# Craftsman Drill Press - 3/4 hp 17'' Drill Press (22901)



## ARCJR (Feb 9, 2012)

I am shopping around for a dill press and am interested in any advice you guys could give me.

I am looking at the a Craftsman Professional 3/4 hp 17'' Drill Press (22901). It is (US)$530.00.

I would like to use it to sand with a drum attachment and perform normal drilling tasks.
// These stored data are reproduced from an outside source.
(** X10. [--reset] comes too late to change the run: the ledger is
    loaded when the processor is built, before the history file is
    removed, so the run with [--reset] ends with the same processor (its
    ledger and results included) and the same number of items as the run
    without it, and where the history file can be written it is written
    back with the same content. *)
Theorem reset_comes_too_late (L : Libs) (W : World) (args : Args) (sys : Sys) :
  match main L W (set_reset args true) sys,
        main L W (set_reset args false) sys with
  | Some with_reset, Some without =>
      with_reset.1.1 = without.1.1
      ∧ with_reset.2 = without.2
      ∧ (history_writable W = true →
         ∀ path, history_file path with_reset.1.2
                 = history_file path without.1.2)
  | None, None => True
  | _, _ => False
  end.
Proof.
  unfold main. destruct (files W (u "keywords.txt")) as [| |text]; try done.
  cbn [set_reset args_output_dir args_days_back args_reset andb].
  destruct (init _ _ _ _ sys) as [processor sys1]. cbv zeta.
  set (path0 := history_path (output_dir processor)).
  set (sys2 := if history_exists path0 sys1 then
                 if history_removable W
                 then print EvHistoryReset (set_history_file path0 None sys1)
                 else print EvHistoryResetError sys1
               else sys1).
  assert (Ht : ticks sys2 = ticks sys1).
  { unfold sys2. destruct (history_exists path0 sys1); [|done].
    by destruct (history_removable W). }
  assert (Hfiles : ∀ path, path ≠ path0 →
            history_files sys2 path = history_files sys1 path).
  { intros path Hne. apply str_eqb_neq in Hne. unfold sys2.
    destruct (history_exists path0 sys1); [|done].
    destruct (history_removable W); [|done].
    cbn [print set_history_file history_files]. by rewrite Hne. }
  destruct (parse_opml_clock L W processor sys2 sys1) as (Hp & Hc2 & Hf2).
  destruct (parse_opml_clock L W processor sys1 sys1) as (_ & Hc1 & Hf1).
  pose proof (parse_opml_config L W processor sys1) as (_ & _ & _ & Hout).
  destruct (parse_opml L W processor sys2) as [p2 s2].
  destruct (parse_opml L W processor sys1) as [p1 s1].
  cbn [fst snd] in Hp, Hc1, Hc2, Hf1, Hf2, Hout. subst p2.
  assert (Hs : ticks s2 = ticks s1) by congruence.
  pose proof (process_all_sources_clock L W p1 s2 s1 Hs) as (G1 & G2 & G3).
  destruct (process_all_sources L W p1 s2) as [[q2 t2] n2].
  destruct (process_all_sources L W p1 s1) as [[q1 t1] n1].
  cbn [fst snd] in *. repeat split; try done.
  intros Hw path.
  assert (G : history_file path t2 = history_file path t1).
  { apply (G3 Hw). intros path' Hne. rewrite Hf1, Hf2. apply Hfiles.
    unfold path0. by rewrite <- Hout. }
  by destruct (0 <? n2)%nat, (0 <? n1)%nat, (report_rendered W).
Qed.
Please give me your pro's/con's and feedback.

Thanks,
Alex


----------



## DaninVan (Jan 1, 2012)

*Hole other Option...*

Hey, Alex; the price sounds maybe a tich high(?). This is available in Canada, General & General International 17" Floor Drill Press [GEN-75200RCM1] - $529.99 : KMS Tools & Equipment from Vancouver BC, Selling quality tools at affordable prices all over Canada. Largest power tool, hand tool and woodworking machinery retailer in C
and our prices are normally a bit higher than yours...mind you, with the US and Canadian $$$ being more or less at par, and these machines being imported, who can say.
You might want to check out tool supply houses and look for JET, ROK, General etc., for other options,and to compare features and quality.
The point everyone will make is to _check 'run out' with a dial gauge... _
Someone else here will have to tell you what the acceptable parameters are.
Cheers,
-Dan


----------



## Dmeadows (Jun 28, 2011)

I have an older Craftsman 17". It is an very good machine. At that time( about 10 years ago) it had the lowest runout of any major brand(about .001 inches). If you measure runout, be sure what you are measuring! If the morse and jacobs mating surfaces have not been thoroughly cleaned, the measurements can be very inaccurate! Runout should be less than .005, the small the better. 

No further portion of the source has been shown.